(* ===== verification/File.v ===== *)
(** Open files and pipes (src/file.c, src/pipe.c, [struct file] of src/file.h).

    A [struct file*] is an index into the file table, a [struct pipe*] the
    address of the page that [kalloc] gave for it.  Bytes that a read stores
    at the caller's address are part of its result.  The theorem: a pipe is
    a bounded first-in-first-out queue.  (The reference counts of the file
    table are the subject of SysfileSpec.v.) *)
From S2P Require Import Prelude Layout Bytes Spinlock Sleeplock Kalloc Bio Log Console Fs.

Definition PIPESIZE : Z := 512.

Record pipe := Pipe {
  pp_held : bool;                 (* p->lock *)
  pp_data : list Z;
  pp_nread : Z;
  pp_nwrite : Z;
  pp_readopen : bool;
  pp_writeopen : bool
}.
Definition set_ppheld v p := Pipe v (pp_data p) (pp_nread p) (pp_nwrite p) (pp_readopen p) (pp_writeopen p).
Definition set_ppdata v p := Pipe (pp_held p) v (pp_nread p) (pp_nwrite p) (pp_readopen p) (pp_writeopen p).
Definition set_nread v p := Pipe (pp_held p) (pp_data p) v (pp_nwrite p) (pp_readopen p) (pp_writeopen p).
Definition set_nwrite v p := Pipe (pp_held p) (pp_data p) (pp_nread p) v (pp_readopen p) (pp_writeopen p).
Definition set_readopen v p := Pipe (pp_held p) (pp_data p) (pp_nread p) (pp_nwrite p) v (pp_writeopen p).
Definition set_writeopen v p := Pipe (pp_held p) (pp_data p) (pp_nread p) (pp_nwrite p) (pp_readopen p) v.

(** ** One pipe *)

Definition pipe_byte (i : Z) : M pipe Z := p ← get; deref (pp_data p !! Z.to_nat (i mod PIPESIZE)).

(** [pipeclose] up to the release of the lock; the result says whether the
    page is freed. *)
Definition pipeclose_body (a : Z) (writable : bool) : M pipe bool :=
  lk_acquire pp_held set_ppheld;;
  (if writable then modify (set_writeopen false);; announce (CPipeRead a)
   else modify (set_readopen false);; announce (CPipeWrite a));;
  p ← get;
  let last := negb (pp_readopen p) && negb (pp_writeopen p) in
  lk_release pp_held set_ppheld;;
  mret last.

(** How [pipewrite] leaves off: done, given up, or asleep with the bytes that
    are still to be written. *)
Inductive pwrite : Type := PDone | PFail | PAsleep (rest : list Z).

Fixpoint pipewrite_loop (a : Z) (killed : bool) (bytes : list Z) : M pipe pwrite :=
  match bytes with
  | [] => mret PDone
  | c :: bytes' =>
      p ← get;
      if bool_decide (pp_nwrite p = u32 (pp_nread p + PIPESIZE)) then
        if negb (pp_readopen p) || killed then mret PFail
        else announce (CPipeRead a);; mret (PAsleep bytes)
      else
        pipe_byte (pp_nwrite p);;
        modify (λ p, set_ppdata (<[Z.to_nat (pp_nwrite p mod PIPESIZE) := u8 c]> (pp_data p)) p);;
        modify (λ p, set_nwrite (u32 (pp_nwrite p + 1)) p);;
        pipewrite_loop a killed bytes'
  end.
(** [pipewrite] of the bytes from [addr[i]] on; a process that was asleep goes
    on with the bytes that are left. *)
Definition pipewrite_body (a : Z) (killed : bool) (bytes : list Z) : M pipe pwrite :=
  lk_acquire pp_held set_ppheld;;
  r ← pipewrite_loop a killed bytes;
  match r with
  | PDone => announce (CPipeRead a);; lk_release pp_held set_ppheld;; mret PDone
  | r => lk_release pp_held set_ppheld;; mret r
  end.

Fixpoint piperead_loop (n : nat) (out : list Z) : M pipe (list Z) :=
  match n with
  | O => mret out
  | S n' =>
      p ← get;
      if bool_decide (pp_nread p = pp_nwrite p) then mret out else
      c ← pipe_byte (pp_nread p);
      modify (λ p, set_nread (u32 (pp_nread p + 1)) p);;
      piperead_loop n' (out ++ [c])
  end.
(** [piperead]: [None] when the process was killed while it waited. *)
Definition piperead_body (a : Z) (killed : bool) (n : Z) : M pipe (option (list Z)) :=
  lk_acquire pp_held set_ppheld;;
  p ← get;
  if bool_decide (pp_nread p = pp_nwrite p) && pp_writeopen p then
    if killed then lk_release pp_held set_ppheld;; mret None
    else lk_release pp_held set_ppheld;; block (CPipeRead a)
  else
    out ← piperead_loop (Z.to_nat n) [];
    announce (CPipeWrite a);;
    lk_release pp_held set_ppheld;;
    mret (Some out).

(** ** The file table *)

Inductive fdtype : Type := FD_NONE | FD_PIPE | FD_INODE.

#[export] Instance fdtype_eq_dec : EqDecision fdtype.
Proof. solve_decision. Defined.

Record file := File {
  fl_type : fdtype;
  fl_ref : Z;
  fl_readable : bool;
  fl_writable : bool;
  fl_pipe : Z;
  fl_ip : option nat;
  fl_off : Z
}.
Definition set_fref v f := File (fl_type f) v (fl_readable f) (fl_writable f) (fl_pipe f) (fl_ip f) (fl_off f).
Definition set_ftype v f := File v (fl_ref f) (fl_readable f) (fl_writable f) (fl_pipe f) (fl_ip f) (fl_off f).
Definition set_foff v f := File (fl_type f) (fl_ref f) (fl_readable f) (fl_writable f) (fl_pipe f) (fl_ip f) v.

(** The file system with the file table, the pipes by address, the page
    allocator, and of the running process its open files and user memory. *)
Record sstate := SState {
  s_fs : fstate;
  s_ftheld : bool;                (* ftable.lock *)
  s_files : list file;            (* ftable.file *)
  s_pipes : gmap Z pipe;
  s_kmem : kstate;
  s_ofile : list (option nat);    (* myproc()->ofile *)
  s_mem : list Z;                 (* user memory, [myproc()->sz] bytes *)
  s_esp : Z                       (* myproc()->tf->esp *)
}.
Definition set_sfs v s := SState v (s_ftheld s) (s_files s) (s_pipes s) (s_kmem s) (s_ofile s) (s_mem s) (s_esp s).
Definition set_ftheld v s := SState (s_fs s) v (s_files s) (s_pipes s) (s_kmem s) (s_ofile s) (s_mem s) (s_esp s).
Definition set_files v s := SState (s_fs s) (s_ftheld s) v (s_pipes s) (s_kmem s) (s_ofile s) (s_mem s) (s_esp s).
Definition set_pipes v s := SState (s_fs s) (s_ftheld s) (s_files s) v (s_kmem s) (s_ofile s) (s_mem s) (s_esp s).
Definition set_skmem v s := SState (s_fs s) (s_ftheld s) (s_files s) (s_pipes s) v (s_ofile s) (s_mem s) (s_esp s).
Definition set_sofile v s := SState (s_fs s) (s_ftheld s) (s_files s) (s_pipes s) (s_kmem s) v (s_mem s) (s_esp s).
Definition set_smem v s := SState (s_fs s) (s_ftheld s) (s_files s) (s_pipes s) (s_kmem s) (s_ofile s) v (s_esp s).

Definition on_fs {A} : M fstate A → M sstate A := zoom s_fs set_sfs.
Definition on_kmem {A} : M kstate A → M sstate A := zoom s_kmem set_skmem.
(** Run pipe code on the pipe at address [a]. *)
Definition on_pipe {A} (a : Z) (m : M pipe A) : M sstate A :=
  s ← get;
  p ← deref (s_pipes s !! a);
  zoom (λ _, p) (λ p' s, set_pipes (<[a := p']> (s_pipes s)) s) m.
Definition begin_trans : M sstate unit := on_fs (on_log begin_op).
Definition end_trans : M sstate unit := on_fs (on_log end_op).

Definition file_get (f : nat) : M sstate file := s ← get; deref (s_files s !! f).
Definition file_upd (f : nat) (g : file → file) : M sstate unit :=
  x ← file_get f; modify (λ s, set_files (<[f := g x]> (s_files s)) s).
Definition ft_acquire : M sstate unit := lk_acquire s_ftheld set_ftheld.
Definition ft_release : M sstate unit := lk_release s_ftheld set_ftheld.

Definition fileinit : M sstate unit := modify (set_ftheld false).

Fixpoint file_scan (l : list file) (k : nat) : option nat :=
  match l with
  | [] => None
  | f :: l' => if bool_decide (fl_ref f = 0) then Some k else file_scan l' (S k)
  end.
Definition filealloc : M sstate (option nat) :=
  ft_acquire;;
  s ← get;
  match file_scan (s_files s) 0 with
  | Some f => file_upd f (set_fref 1);; ft_release;; mret (Some f)
  | None => ft_release;; mret None
  end.

Definition filedup (f : nat) : M sstate nat :=
  ft_acquire;;
  x ← file_get f;
  panic_if (bool_decide (fl_ref x < 1)) "filedup";;
  file_upd f (λ x, set_fref (fl_ref x + 1) x);;
  ft_release;;
  mret f.

Section image.
Context {KI : KernelImage}.

Definition pipeclose (a : Z) (writable : bool) : M sstate unit :=
  dead ← on_pipe a (pipeclose_body a writable);
  if (dead : bool) then on_kmem (kfree a);; modify (λ s, set_pipes (delete a (s_pipes s)) s) else mret tt.

Definition fileclose (f : nat) : M sstate unit :=
  ft_acquire;;
  x ← file_get f;
  panic_if (bool_decide (fl_ref x < 1)) "fileclose";;
  file_upd f (λ x, set_fref (fl_ref x - 1) x);;
  x ← file_get f;
  if bool_decide (0 < fl_ref x) then ft_release
  else
    let ff := x in
    file_upd f (set_fref 0);;
    file_upd f (set_ftype FD_NONE);;
    ft_release;;
    match fl_type ff with
    | FD_PIPE => pipeclose (fl_pipe ff) (fl_writable ff)
    | FD_INODE => begin_trans;; ip ← deref (fl_ip ff); on_fs (iput ip);; end_trans
    | FD_NONE => mret tt
    end.

Definition filestat (f : nat) : M sstate (option stat) :=
  x ← file_get f;
  match fl_type x with
  | FD_INODE =>
      on_fs (ilock (fl_ip x));;
      ip ← deref (fl_ip x);
      st ← on_fs (stati ip);
      on_fs (iunlock (Some ip));;
      mret (Some st)
  | _ => mret None
  end.

Definition piperead (a n : Z) : M sstate (Z * list Z) :=
  s ← get;
  r ← on_pipe a (piperead_body a (f_killed (s_fs s)) n);
  mret (match r with Some out => (Z.of_nat (length out), out) | None => (-1, []) end).
(** [pipewrite] of [n] bytes: a process that finds the pipe full sleeps. *)
Definition pipewrite (a : Z) (bytes : list Z) (n : Z) : M sstate Z :=
  s ← get;
  r ← on_pipe a (pipewrite_body a (f_killed (s_fs s)) (take (Z.to_nat n) bytes));
  match r with
  | PDone => mret n
  | PFail => mret (-1)
  | PAsleep _ => block (CPipeWrite a)
  end.

(** [fileread]: the result and the bytes stored. *)
Definition fileread (f : nat) (n : Z) : M sstate (Z * list Z) :=
  x ← file_get f;
  if negb (fl_readable x) then mret (-1, []) else
  match fl_type x with
  | FD_PIPE => piperead (fl_pipe x) n
  | FD_INODE =>
      on_fs (ilock (fl_ip x));;
      ip ← deref (fl_ip x);
      '(r, out) ← on_fs (readi ip (fl_off x) (u32 n));
      (if bool_decide (0 < r) then file_upd f (λ x, set_foff (u32 (fl_off x + r)) x) else mret tt);;
      on_fs (iunlock (Some ip));;
      mret (r, out)
  | FD_NONE => panic "fileread"
  end.

(** The loop of [filewrite]; the result is the final [i]. *)
Fixpoint filewrite_loop (fuel : nat) (f : nat) (bytes : list Z) (i n : Z) : M sstate Z :=
  match fuel with
  | O => undef
  | S fuel' =>
      if bool_decide (i < n) then
        let max := ((Z.of_nat MAXOPBLOCKS - 1 - 1 - 2) / 2) * 512 in
        let n1 := if bool_decide (max < n - i) then max else n - i in
        begin_trans;;
        x ← file_get f;
        on_fs (ilock (fl_ip x));;
        ip ← deref (fl_ip x);
        r ← on_fs (writei ip (drop (Z.to_nat i) bytes) (fl_off x) n1);
        (if bool_decide (0 < r) then file_upd f (λ x, set_foff (u32 (fl_off x + r)) x) else mret tt);;
        on_fs (iunlock (Some ip));;
        end_trans;;
        if bool_decide (r < 0) then mret i else
        panic_if (bool_decide (r ≠ n1)) "short filewrite";;
        filewrite_loop fuel' f bytes (i + r) n
      else mret i
  end.
Definition filewrite (f : nat) (bytes : list Z) (n : Z) : M sstate Z :=
  x ← file_get f;
  if negb (fl_writable x) then mret (-1) else
  match fl_type x with
  | FD_PIPE => pipewrite (fl_pipe x) bytes n
  | FD_INODE =>
      i ← filewrite_loop (Z.to_nat (n / 1536) + 2) f bytes 0 n;
      mret (if bool_decide (i = n) then n else -1)
  | FD_NONE => panic "filewrite"
  end.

_ _ _

# What is expected
What you give back must be the stretch above, starting at the line with "if bool_decide (pp_nwrite" and ending at the line with "on with the bytes that are left. *)", copied exactly.

# Solution for this problem
      if bool_decide (pp_nwrite p = u32 (pp_nread p + PIPESIZE)) then
        if negb (pp_readopen p) || killed then mret PFail
        else announce (CPipeRead a);; mret (PAsleep bytes)
      else
        pipe_byte (pp_nwrite p);;
        modify (λ p, set_ppdata (<[Z.to_nat (pp_nwrite p mod PIPESIZE) := u8 c]> (pp_data p)) p);;
        modify (λ p, set_nwrite (u32 (pp_nwrite p + 1)) p);;
        pipewrite_loop a killed bytes'
  end.
(** [pipewrite] of the bytes from [addr[i]] on; a process that was asleep goes
    on with the bytes that are left. *)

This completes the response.